--- What this task involves ---
Below are some records. Pull every line that contains the word "autorewrite".

--- Recorded data ---
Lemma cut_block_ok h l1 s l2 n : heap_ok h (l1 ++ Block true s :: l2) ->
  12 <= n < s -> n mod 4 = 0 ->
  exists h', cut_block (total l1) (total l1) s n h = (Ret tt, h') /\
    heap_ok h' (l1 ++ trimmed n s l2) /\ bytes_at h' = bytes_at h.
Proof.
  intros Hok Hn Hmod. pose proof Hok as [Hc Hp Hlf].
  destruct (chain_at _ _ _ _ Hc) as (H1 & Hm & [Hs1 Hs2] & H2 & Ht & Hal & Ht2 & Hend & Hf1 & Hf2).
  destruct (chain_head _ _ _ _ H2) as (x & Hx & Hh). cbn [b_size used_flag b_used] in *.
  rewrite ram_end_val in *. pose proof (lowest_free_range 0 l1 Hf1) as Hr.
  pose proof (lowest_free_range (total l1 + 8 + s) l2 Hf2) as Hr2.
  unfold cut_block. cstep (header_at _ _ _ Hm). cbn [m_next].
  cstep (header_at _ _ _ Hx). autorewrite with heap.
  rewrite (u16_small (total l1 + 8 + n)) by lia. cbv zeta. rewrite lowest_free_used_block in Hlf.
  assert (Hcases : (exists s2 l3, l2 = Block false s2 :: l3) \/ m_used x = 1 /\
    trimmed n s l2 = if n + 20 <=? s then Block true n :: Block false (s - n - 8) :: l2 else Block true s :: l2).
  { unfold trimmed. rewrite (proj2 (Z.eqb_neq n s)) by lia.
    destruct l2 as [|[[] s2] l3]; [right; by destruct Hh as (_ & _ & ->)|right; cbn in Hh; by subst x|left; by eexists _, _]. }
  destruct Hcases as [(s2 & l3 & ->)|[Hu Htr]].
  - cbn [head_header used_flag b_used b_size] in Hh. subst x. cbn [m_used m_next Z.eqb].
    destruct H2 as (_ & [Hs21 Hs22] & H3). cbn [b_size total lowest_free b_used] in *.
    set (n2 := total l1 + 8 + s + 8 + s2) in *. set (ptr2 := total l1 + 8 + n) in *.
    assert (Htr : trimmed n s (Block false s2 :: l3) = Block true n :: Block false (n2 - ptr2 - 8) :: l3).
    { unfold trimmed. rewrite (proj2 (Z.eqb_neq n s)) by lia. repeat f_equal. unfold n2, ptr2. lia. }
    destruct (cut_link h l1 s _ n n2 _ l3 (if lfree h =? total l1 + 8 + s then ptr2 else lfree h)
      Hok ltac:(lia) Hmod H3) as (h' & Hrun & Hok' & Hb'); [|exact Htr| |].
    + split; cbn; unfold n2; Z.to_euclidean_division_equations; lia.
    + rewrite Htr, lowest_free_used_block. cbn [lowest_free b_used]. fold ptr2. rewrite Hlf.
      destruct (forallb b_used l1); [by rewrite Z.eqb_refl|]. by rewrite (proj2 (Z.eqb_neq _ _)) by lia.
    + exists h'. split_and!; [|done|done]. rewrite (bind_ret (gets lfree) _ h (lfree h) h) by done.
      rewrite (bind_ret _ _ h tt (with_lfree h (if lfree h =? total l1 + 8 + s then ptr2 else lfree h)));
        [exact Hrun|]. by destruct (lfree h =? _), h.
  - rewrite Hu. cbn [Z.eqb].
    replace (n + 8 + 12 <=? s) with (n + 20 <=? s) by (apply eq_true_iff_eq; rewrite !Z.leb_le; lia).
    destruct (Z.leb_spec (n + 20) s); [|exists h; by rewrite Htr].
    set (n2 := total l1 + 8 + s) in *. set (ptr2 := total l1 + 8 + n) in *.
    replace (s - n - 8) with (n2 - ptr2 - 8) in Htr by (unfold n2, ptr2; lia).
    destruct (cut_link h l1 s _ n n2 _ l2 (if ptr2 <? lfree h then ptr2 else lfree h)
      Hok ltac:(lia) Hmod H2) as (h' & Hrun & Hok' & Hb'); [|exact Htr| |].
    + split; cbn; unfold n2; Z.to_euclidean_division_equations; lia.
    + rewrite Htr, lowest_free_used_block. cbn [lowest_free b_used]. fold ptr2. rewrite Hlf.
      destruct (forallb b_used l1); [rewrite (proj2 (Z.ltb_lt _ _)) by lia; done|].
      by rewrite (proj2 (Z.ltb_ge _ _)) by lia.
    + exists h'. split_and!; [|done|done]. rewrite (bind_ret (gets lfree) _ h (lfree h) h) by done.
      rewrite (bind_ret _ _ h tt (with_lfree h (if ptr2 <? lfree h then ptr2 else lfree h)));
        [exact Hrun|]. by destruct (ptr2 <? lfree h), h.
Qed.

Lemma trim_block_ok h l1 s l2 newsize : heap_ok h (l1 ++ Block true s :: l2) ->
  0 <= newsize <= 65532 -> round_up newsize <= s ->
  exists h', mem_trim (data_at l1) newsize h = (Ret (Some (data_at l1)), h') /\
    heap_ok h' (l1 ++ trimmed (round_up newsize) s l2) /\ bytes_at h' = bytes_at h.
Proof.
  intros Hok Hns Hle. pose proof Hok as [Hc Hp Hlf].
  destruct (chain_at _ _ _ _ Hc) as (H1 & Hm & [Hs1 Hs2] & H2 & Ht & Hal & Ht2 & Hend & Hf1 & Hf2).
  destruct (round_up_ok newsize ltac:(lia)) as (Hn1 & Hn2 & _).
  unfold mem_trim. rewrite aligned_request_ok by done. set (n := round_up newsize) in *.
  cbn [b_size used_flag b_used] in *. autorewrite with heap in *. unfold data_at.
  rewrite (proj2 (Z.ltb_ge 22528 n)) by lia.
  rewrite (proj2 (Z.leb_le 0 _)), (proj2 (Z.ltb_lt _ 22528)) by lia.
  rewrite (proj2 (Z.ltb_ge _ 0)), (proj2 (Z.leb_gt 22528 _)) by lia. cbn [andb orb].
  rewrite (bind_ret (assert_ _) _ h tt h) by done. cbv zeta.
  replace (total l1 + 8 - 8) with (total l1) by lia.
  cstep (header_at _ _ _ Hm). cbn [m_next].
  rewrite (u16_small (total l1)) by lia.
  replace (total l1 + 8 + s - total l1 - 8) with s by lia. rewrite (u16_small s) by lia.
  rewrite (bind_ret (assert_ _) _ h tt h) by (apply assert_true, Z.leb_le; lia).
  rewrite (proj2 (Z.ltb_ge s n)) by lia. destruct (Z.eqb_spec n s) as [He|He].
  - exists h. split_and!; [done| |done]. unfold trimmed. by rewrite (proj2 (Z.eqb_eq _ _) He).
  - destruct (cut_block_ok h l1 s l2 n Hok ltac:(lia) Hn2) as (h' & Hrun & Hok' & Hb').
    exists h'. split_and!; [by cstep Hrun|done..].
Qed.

--- Output below ---
  cstep (header_at _ _ _ Hx). autorewrite with heap.
  cbn [b_size used_flag b_used] in *. autorewrite with heap in *. unfold data_at.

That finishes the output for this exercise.